The problem> Your task is to copy the stretch of lines in the records below that begins with the line containing "S754_zero _ => Some 0" and ends with the line containing "(** Powers of", exactly as written, with nothing added.

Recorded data
(** * wlg: a workload mix generator -- verification of [wlg.c]

    The development embeds the time utilities, the worker models, the
    command line handling and the start protocol of [src/wlg.c], and proves
    or refutes the properties its specification states about them.

    C data model (Linux, LP64, IEEE 754):
    - [uint8_t], [uint32_t]: integers in [Z] reduced modulo 2^8 and 2^32;
    - [long] (the two fields of [struct timespec]): integers in [Z] reduced
      to the two's complement range of 64 bits;
    - [float] and [double]: binary32 and binary64 of [SpecFloat], every
      operation rounded to nearest, ties to even;
    - threads: an interleaving of the atomic steps of [main] and of the
      workers, with the POSIX mutex and condition variable.

    Part I holds the embedding, Part II the proofs. *)

From Stdlib Require Import Reals Lra.
From Stdlib Require Import ZArith Lia Bool List Arith.
From Stdlib Require Import Ascii String.
From Stdlib Require Import Floats.SpecFloat.
Import ListNotations.

Local Open Scope Z_scope.

(** * Part I: the embedding *)

(** ** Machine integers *)

Definition u8 (x : Z) : Z := x mod 2 ^ 8.
Definition u32 (x : Z) : Z := x mod 2 ^ 32.
Definition s64 (x : Z) : Z := (x + 2 ^ 63) mod 2 ^ 64 - 2 ^ 63.

Definition is_u32 (x : Z) : Prop := 0 <= x < 2 ^ 32.
Definition is_s64 (x : Z) : Prop := - 2 ^ 63 <= x < 2 ^ 63.

(** ** Time management utilities *)

Definition US_TO_NS : Z := 1000.
Definition S_TO_MS : Z := 1000.
Definition MS_TO_NS : Z := 1000000.
Definition S_TO_US : Z := 1000000.
Definition S_TO_NS : Z := 1000000000.

(** [struct timespec]: both fields are [long]. *)
Record timespec : Set := mkts { tv_sec : Z; tv_nsec : Z }.

Definition normalized (ts : timespec) : Prop := 0 <= tv_nsec ts < S_TO_NS.

(** The three adders update [*ts] in place; the embedding returns the new
    value of [*ts].  [sec] and the reduced amount are [uint32_t]; the
    product with the [int] constant is computed in [unsigned int], and the
    sums are computed in [long].  C's [/] and [%] truncate: [Z.quot] and
    [Z.rem]. *)
Definition timespec_add_ms (ts : timespec) (ms : Z) : timespec :=
  let sec := u32 (ms / S_TO_MS) in
  let ms := u32 (ms - u32 (sec * S_TO_MS)) in
  let nsec := s64 (tv_nsec ts + u32 (ms * MS_TO_NS)) in
  {| tv_sec := s64 (tv_sec ts + s64 (Z.quot nsec S_TO_NS + sec));
     tv_nsec := Z.rem nsec S_TO_NS |}.

Definition timespec_add_us (ts : timespec) (us : Z) : timespec :=
  let sec := u32 (us / S_TO_US) in
  let us := u32 (us - u32 (sec * S_TO_US)) in
  let nsec := s64 (tv_nsec ts + u32 (us * US_TO_NS)) in
  {| tv_sec := s64 (tv_sec ts + s64 (Z.quot nsec S_TO_NS + sec));
     tv_nsec := Z.rem nsec S_TO_NS |}.

Definition timespec_add_ns (ts : timespec) (ns : Z) : timespec :=
  let sec := u32 (ns / S_TO_NS) in
  let ns := u32 (ns - u32 (sec * S_TO_NS)) in
  let nsec := s64 (tv_nsec ts + ns) in
  {| tv_sec := s64 (tv_sec ts + s64 (Z.quot nsec S_TO_NS + sec));
     tv_nsec := Z.rem nsec S_TO_NS |}.

(** [timespec_older a b]: not null if [a] is older than [b]. *)
Definition timespec_older (a b : timespec) : Z :=
  if tv_sec a >? tv_sec b then 1
  else if tv_sec a <? tv_sec b then 0
  else if tv_nsec a >=? tv_nsec b then 1
  else 0.

(** [timespec_subtract a b] computes [a = a - b]; the new [*a] is returned. *)
Definition timespec_subtract (a b : timespec) : timespec :=
  let nsec := s64 (tv_nsec a - tv_nsec b) in
  let a1 :=
    if nsec <? 0
    then {| tv_sec := s64 (tv_sec a - 1); tv_nsec := s64 (nsec + S_TO_NS) |}
    else {| tv_sec := tv_sec a; tv_nsec := nsec |} in
  {| tv_sec := s64 (tv_sec a1 - tv_sec b); tv_nsec := tv_nsec a1 |}.

(** A microsecond amount as normalized (seconds, nanoseconds). *)
Definition us_to_timespec (us : Z) : timespec :=
  {| tv_sec := us / S_TO_US; tv_nsec := (us mod S_TO_US) * US_TO_NS |}.

(** ** Floating-point arithmetic of the workers *)

(** [(float) x] for an unsigned integer [x]. *)
Definition float_of_uint32 (x : Z) : spec_float := binary_normalize 24 128 x 0 false.

(** [(double) x] for an integer [x]; also the constant [100.0]. *)
Definition double_of_int (x : Z) : spec_float := binary_normalize 53 1024 x 0 false.

(** The promotion of a [float] operand to [double]. *)
Definition double_of_float (x : spec_float) : spec_float :=
  match x with
  | S754_finite s m e => binary_round 53 1024 s m e
  | _ => x
  end.

Definition double_mul : spec_float -> spec_float -> spec_float := SFmul 53 1024.
Definition double_div : spec_float -> spec_float -> spec_float := SFdiv 53 1024.

(** Truncation toward zero of a finite number. *)
Definition double_trunc (x : spec_float) : option Z :=
  match x with
  | S754_zero _ => Some 0
  | S754_finite s m e =>
      Some (cond_Zopp s
              match e with
              | Zneg p => Zpos m / 2 ^ Zpos p
              | _ => Zpos m * 2 ^ e
              end)
  | _ => None
  end.

(** Conversion of a [double] to [uint32_t]: the truncated value, and
    undefined ([None]) when that is not a [uint32_t]. *)
Definition uint32_of_double (x : spec_float) : option Z :=
  match double_trunc x with
  | Some z => if (0 <=? z) && (z <? 2 ^ 32) then Some z else None
  | None => None
  end.

(** Powers of two with integer exponents, in the reals, and the reading of a
    positive normal number: [x] has sign [s] and magnitude [v]. *)
Definition bpow (e : Z) : R := powerRZ 2 e.

Definition normal (prec emax : Z) (s : bool) (v : R) (x : spec_float) : Prop :=
  exists m e,
    x = S754_finite s m e /\ v = (IZR (Zpos m) * bpow e)%R
    /\ 2 ^ (prec - 1) <= Zpos m < 2 ^ prec
    /\ emin prec emax <= e <= emax - prec.

(** The exponent at which [binary_round_aux] rounds the mantissa [mx] given
    with exponent [ex], and its result once the mantissa is known. *)
Definition round_exp (prec emax mx ex : Z) : Z :=
  Z.max ex (fexp prec emax (Zdigits2 mx + ex)).

Definition finite_or_overflow (prec emax : Z) (sx : bool) (m : positive) (e : Z)
  : spec_float :=
  if e <=? emax - prec then S754_finite sx m e else S754_infinity sx.

(** ** Workers *)

(** What a worker thread does to the outside: sleeps, spins, yields. *)
Inductive event : Set :=
| EvUsleep (us : Z)
| EvBusyLoop
| EvYield.

(** The environment of one worker thread: the successive readings of
    [CLOCK_MONOTONIC_RAW] it obtains and the successive values of
    [random ()]. *)
Record env : Type := mkenv { clock : nat -> timespec; random : nat -> Z }.

(** The number of clock readings and of random draws made so far, and the
    events so far, oldest first. *)
Record wstate : Set := mkws { clk : nat; rnd : nat; trace : list event }.

(** A run either returns, or has not returned within the given number of
    loop iterations, or has undefined behaviour. *)
Inductive result (A : Type) : Type :=
| Done (a : A)
| OutOfFuel
| Undefined.
Arguments Done {A} a.
Arguments OutOfFuel {A}.
Arguments Undefined {A}.

Definition bind {A B : Type} (r : result A) (k : A -> result B) : result B :=
  match r with
  | Done a => k a
  | OutOfFuel => OutOfFuel
  | Undefined => Undefined
  end.

Definition of_option {A : Type} (o : option A) : result A :=
  match o with
  | Some a => Done a
  | None => Undefined
  end.

(** Worker kinds and [struct wdata]; the union of parameters holds two
    [uint32_t] under three pairs of names. *)
Inductive worker_kind : Set :=
| WORKER_BATCH
| WORKER_INTERACTIVE
| WORKER_PERIODC
| WORKER_YIELD.

Record wdata : Set := mkwdata {
  wd_id : Z;
  wd_pid : Z;
  wd_kind : worker_kind;
  wd_params : Z * Z
}.

Definition interval_max (wd : wdata) : Z := fst (wd_params wd).
Definition duration_max (wd : wdata) : Z := snd (wd_params wd).
Definition period_duration (wd : wdata) : Z := fst (wd_params wd).
Definition period_duty_cycle (wd : wdata) : Z := snd (wd_params wd).
Definition yield_period (wd : wdata) : Z := fst (wd_params wd).
Definition yield_interval (wd : wdata) : Z := snd (wd_params wd).

(** [RAND_MAX] of the GNU C library, the largest value of [random ()]. *)
Definition RAND_MAX : Z := 2147483647.

(** [normal_random max_value], given the value [rnd] that [random ()]
    returns. *)
Definition normal_random (max_value rnd : Z) : option Z :=
  let value := double_of_int max_value in
  let value := double_mul value (double_of_int rnd) in
  let value := double_div value (double_of_int RAND_MAX) in
  uint32_of_double value.

(** The processing time of [worker_periodic]:
    [(float) duration * ((float) duty_cycle / 100.0)] stored in a
    [uint32_t], and its sleep time [duration - process]. *)
Definition periodic_process (duration duty_cycle : Z) : option Z :=
  uint32_of_double
    (double_mul (double_of_float (float_of_uint32 duration))
       (double_div (double_of_float (float_of_uint32 duty_cycle))
          (double_of_int 100))).

Definition periodic_sleep (duration process : Z) : Z := u32 (duration - process).

Section Worker.

Variable E : env.

Definition clock_gettime (s : wstate) : timespec * wstate :=
  (clock E (clk s), {| clk := S (clk s); rnd := rnd s; trace := trace s |}).

Definition next_random (s : wstate) : Z * wstate :=
  (random E (rnd s), {| clk := clk s; rnd := S (rnd s); trace := trace s |}).

Definition emit (e : event) (s : wstate) : wstate :=
  {| clk := clk s; rnd := rnd s; trace := trace s ++ [e] |}.

(** [busy_loop]: a volatile 16-bit counter incremented until it wraps. *)
Definition busy_loop (s : wstate) : wstate := emit EvBusyLoop s.

Definition usleep (us : Z) (s : wstate) : wstate := emit (EvUsleep us) s.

Response box>
  | S754_zero _ => Some 0
  | S754_finite s m e =>
      Some (cond_Zopp s
              match e with
              | Zneg p => Zpos m / 2 ^ Zpos p
              | _ => Zpos m * 2 ^ e
              end)
  | _ => None
  end.

(** Conversion of a [double] to [uint32_t]: the truncated value, and
    undefined ([None]) when that is not a [uint32_t]. *)
Definition uint32_of_double (x : spec_float) : option Z :=
  match double_trunc x with
  | Some z => if (0 <=? z) && (z <? 2 ^ 32) then Some z else None
  | None => None
  end.

(** Powers of two with integer exponents, in the reals, and the reading of a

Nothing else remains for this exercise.